Last Wednesday, the whole school gathered in the gym for Community Time. Three or four times a year, the entire school comes together for a shared experience around an important community theme—reading, music, the Centennial, etc. During Community Time, different grades partner with one another, with older students helping younger ones with the activity at hand.

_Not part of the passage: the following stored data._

(** * SAUWA discount codes: store, validation client and error classifier

    A shallow embedding of the discount-code core of the sauwasauna front end
    (the nanostores discount store, [validateDiscountCode.ts] and the error
    taxonomy of [discount-errors.ts]) together with the properties that the
    design document states about it.

    Conventions of the embedding.
    - A JavaScript [number] that carries money is an exact rational ([Q])
      wherever a property is stated in exact arithmetic; [NaN] and the
      infinities are outside that model.  The calculation of the store is
      embedded a second time over IEEE-754 doubles (module [Binary64]), where
      the rounding of doubles decides what the code returns.  Usage counters
      and time values are integers ([Z]).
    - A JavaScript string is a [string] of bytes.
    - A nanostores atom is a field of the record [Store]; every action is a
      function from [Store] to [Store].
    - Built-ins of the JavaScript runtime that the source calls
      ([String.prototype.trim], [toUpperCase], [JSON.parse], [Date]) are the
      fields of the class [Runtime]; the clock ([new Date()]) is an explicit
      argument [now], in milliseconds since the epoch.
    - An exception is a value of [Completion]; [try]/[catch] is [tryCatch]. *)

From Stdlib Require Import ZArith QArith Qround Qminmax Lqa Lia.
From Stdlib Require Import Bool List String Ascii.
From Stdlib Require Import Floats Uint63.
Import ListNotations.

Local Open Scope string_scope.
Local Open Scope Z_scope.

#[local] Set Warnings "-register-all".
#[local] Set Warnings "-inexact-float".

(* ================================================================= *)
(** ** JavaScript values and completions *)

(** What [JSON.parse] can return, plus [undefined] (a missing property). *)
Inductive JsValue : Type :=
| JUndefined : JsValue
| JNull : JsValue
| JBool : bool -> JsValue
| JNum : Q -> JsValue
| JStr : string -> JsValue
| JArr : list JsValue -> JsValue
| JObj : list (string * JsValue) -> JsValue.

(** A thrown value: an [Error] instance with its [name] and [message], or
    any other value ([error instanceof Error] is false for it). *)
Inductive Thrown : Type :=
| ThrownError (name message : string)
| ThrownValue (v : JsValue).

Inductive Completion (A : Type) : Type :=
| Normal (a : A)
| Throw (e : Thrown).
Arguments Normal {A} a.
Arguments Throw {A} e.

Definition bindC {A B} (c : Completion A) (k : A -> Completion B) : Completion B :=
  match c with
  | Normal a => k a
  | Throw e => Throw e
  end.

Notation "x <- c ;; k" := (bindC c (fun x => k))
  (at level 61, c at next level, right associativity).

(** [try { body } catch { handler }] where the handler ignores the error. *)
Definition tryCatch {A} (body : Completion A) (handler : Thrown -> Completion A)
  : Completion A :=
  match body with
  | Normal a => Normal a
  | Throw e => handler e
  end.

(** ToBoolean. *)
Definition truthy (v : JsValue) : bool :=
  match v with
  | JUndefined | JNull => false
  | JBool b => b
  | JNum q => negb (Qeq_bool q 0)
  | JStr s => negb (s =? "")%string
  | JArr _ | JObj _ => true
  end.

Fixpoint lookupField (fields : list (string * JsValue)) (key : string) : JsValue :=
  match fields with
  | [] => JUndefined
  | (k, v) :: rest => if (k =? key)%string then v else lookupField rest key
  end.

(** [v.key] for the two keys the store reads ([status], [validUntil]), which
    no prototype defines: an own property of an object, [undefined] on any
    other value, and a [TypeError] on [null] and [undefined]. *)
Definition getProp (v : JsValue) (key : string) : Completion JsValue :=
  match v with
  | JUndefined | JNull =>
      Throw (ThrownError "TypeError" "Cannot read properties of null")
  | JObj fields => Normal (lookupField fields key)
  | _ => Normal JUndefined
  end.

(** [a === b] against a string literal. *)
Definition strictEqStr (v : JsValue) (lit : string) : bool :=
  match v with
  | JStr s => (s =? lit)%string
  | _ => false
  end.
(** * View-frustum and camera algebra of the frontend [ViewState]

    A shallow embedding of [core/frontend/src/ViewState.ts] and of the
    geometry it calls, followed by the properties of the view algebra.

    Numbers.  A TypeScript [number] is modelled as a real number: the
    development describes the exact arithmetic the algorithms are designed
    around.  IEEE rounding, infinities and NaN are outside the model; an
    equality proved here is the exact counterpart of a floating-point
    equality "within tolerance".

    Mutation.  The TypeScript methods mutate [this] and return a status; the
    embedding passes the state explicitly and returns the status together
    with the new state. *)

From Stdlib Require Import Reals Lra Psatz ZArith List Bool FunctionalExtensionality.
Import ListNotations.
Open Scope R_scope.

(* ================================================================== *)
(** * Scalars *)

(** [Constant] of the geometry package: lengths are expressed in meters. *)
Module Constant.
Definition oneMillimeter : R := 0.001.
Definition oneCentimeter : R := 0.01.
Definition oneMeter : R := 1.
Definition oneKilometer : R := 1000.
End Constant.

(** JavaScript truthiness of an optional number: [d ? d : dflt]. *)
Definition orElse (d : option R) (dflt : R) : R :=
  match d with
  | Some v => if Req_dec_T v 0 then dflt else v
  | None => dflt
  end.

(** [Geometry.clamp]. *)
Definition clamp (v lo hi : R) : R := Rmax lo (Rmin hi v).

(** [Angle] stores radians. *)
Record Angle := createRadians { radians : R }.

(** [Math.atan2] on the reals. *)
Definition atan2 (yy xx : R) : R :=
  if Rlt_dec 0 xx then atan (yy / xx)
  else if Rlt_dec xx 0 then
         (if Rle_dec 0 yy then atan (yy / xx) + PI else atan (yy / xx) - PI)
  else if Rlt_dec 0 yy then PI / 2
  else if Rlt_dec yy 0 then - (PI / 2)
  else 0.

(* ================================================================== *)
(** * Geometry primitives

    The geometry package is not part of this extract.  Its vectors, matrices
    and transforms are modelled as the exact mathematical operations their
    names denote. *)

(** [XYZ], the common shape of [Point3d] and [Vector3d]. *)
Record XYZ := mkXYZ { x : R; y : R; z : R }.
Definition Point3d := XYZ.
Definition Vector3d := XYZ.

(** [XAndY], the shape of [Point2d] and [Vector2d]. *)
Record XAndY := mkXY { x2 : R; y2 : R }.

Module Vector3d.
Definition create (a b c : R) : Vector3d := mkXYZ a b c.
Definition createZero : Vector3d := mkXYZ 0 0 0.
Definition unitZ : Vector3d := mkXYZ 0 0 1.

(** Vector from [a] to [b]. *)
Definition createStartEnd (a b : XYZ) : Vector3d :=
  mkXYZ (x b - x a) (y b - y a) (z b - z a).

Definition plus (u v : XYZ) : XYZ := mkXYZ (x u + x v) (y u + y v) (z u + z v).
Definition minus (u v : XYZ) : XYZ := mkXYZ (x u - x v) (y u - y v) (z u - z v).
Definition scale (u : XYZ) (s : R) : XYZ := mkXYZ (x u * s) (y u * s) (z u * s).

Definition plusScaled (u v : XYZ) (s : R) : XYZ :=
  mkXYZ (x u + x v * s) (y u + y v * s) (z u + z v * s).
Definition plus2Scaled (u a : XYZ) (sa : R) (b : XYZ) (sb : R) : XYZ :=
  mkXYZ (x u + x a * sa + x b * sb)
        (y u + y a * sa + y b * sb)
        (z u + z a * sa + z b * sb).
Definition plus3Scaled (u a : XYZ) (sa : R) (b : XYZ) (sb : R) (c : XYZ) (sc : R) : XYZ :=
  mkXYZ (x u + x a * sa + x b * sb + x c * sc)
        (y u + y a * sa + y b * sb + y c * sc)
        (z u + z a * sa + z b * sb + z c * sc).

Definition dotProduct (u v : XYZ) : R := x u * x v + y u * y v + z u * z v.
Definition crossProduct (u v : XYZ) : Vector3d :=
  mkXYZ (y u * z v - z u * y v) (z u * x v - x u * z v) (x u * y v - y u * x v).
Definition tripleProduct (u v w : XYZ) : R := dotProduct u (crossProduct v w).

Definition magnitudeSquared (u : XYZ) : R := dotProduct u u.
Definition magnitude (u : XYZ) : R := sqrt (magnitudeSquared u).
Definition magnitudeXY (u : XYZ) : R := sqrt (x u * x u + y u * y u).
Definition distance (a b : XYZ) : R := magnitude (createStartEnd a b).
Definition vectorTo (a b : XYZ) : Vector3d := createStartEnd a b.
Definition interpolate (a : XYZ) (f : R) (b : XYZ) : XYZ :=
  mkXYZ (x a + f * (x b - x a)) (y a + f * (y b - y a)) (z a + f * (z b - z a)).
End Vector3d.

(** The results of [normalizeWithLength]: the unit vector, when there is
    one, and the length that was measured. *)
Record NormalizeResult := mkNormalized { v : option Vector3d; mag : R }.

(** [Matrix3d], by rows: [xy] is the entry of row x, column y. *)
Record Matrix3d := createRowValues {
  xx : R; xy : R; xz : R;
  yx : R; yy : R; yz : R;
  zx : R; zy : R; zz : R
}.

(** [Transform]: the affine map [p |-> trOrigin + trMatrix * p]. *)
Record Transform := createOriginAndMatrix { trOrigin : Point3d; trMatrix : Matrix3d }.

(** A row of a [Matrix4d]. *)
Record Point4d := mkPoint4d { hx : R; hy : R; hz : R; hw : R }.

(** [Matrix4d], by rows. *)
Record Matrix4d := mkMatrix4d { row0 : Point4d; row1 : Point4d; row2 : Point4d; row3 : Point4d }.

(** [Map4d]: a homogeneous map ([transform0]) and its inverse ([transform1]). *)
Record Map4d := mkMap4d { transform0 : Matrix4d; transform1 : Matrix4d }.

(** [Range3d]. *)
Record Range3d := mkRange3d { low : Point3d; high : Point3d }.

(** The only axis order the view code asks for. *)
Inductive AxisOrder := AxisOrder_XYZ.

(** Constants of packages that are not part of this extract.  Their values
    are not fixed by the specification, so the development is parametric in
    them:
    - [smallMetricDistance] is [Geometry.smallMetricDistance], the fixed
      small-distance epsilon below which a length counts as zero;
    - [nearScale24] is [Viewport.nearScale24], the smallest front/back
      distance ratio a 24-bit depth buffer resolves;
    - [standardViewMatrices] and [standardViewTolerance] are the table of
      standard view rotations of [StandardView] and the tolerance within
      which a rotation is snapped to one of them. *)
Class Constants := {
  smallMetricDistance : R;
  nearScale24 : R;
  standardViewMatrices : list Matrix3d;
  standardViewTolerance : R
}.

Section VectorNormalization.
Context {K : Constants}.
Import Vector3d.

The Math Department led this week’s Community Time. Jake Nunes told the tale of a Chinese glassmaker who made a beautiful window for the emperor. Unfortunately, he dropped it on the way to the palace. Fortunately, it broke neatly into the seven tangram shapes. The glassmaker delighted the emperor by using the shapes to illustrate his journey through forests (a tangram tree), over hills (a tangram mountain range), and to the palace (a tangram castle). Jake projected each arrangement onto the huge screen in the gym. He then told a second story about two foxes eager to outsmart each other. Again, students saw how tangrams could be used to illustrate each scene in the story.
 
After teachers distributed the puzzle sheets, partners worked together to arrange the tangram pieces into the shapes below (as well as others). A true Shady Hill moment, it combined interdisciplinary learning, challenge, contextualization, mixed-ages, storytelling, community, and fun. 
 
“This Community Time,” Jake explained, “is an example of how exploration and discovery are at the center of Shady Hill’s approach to math instruction through hands-on, experiential activities.”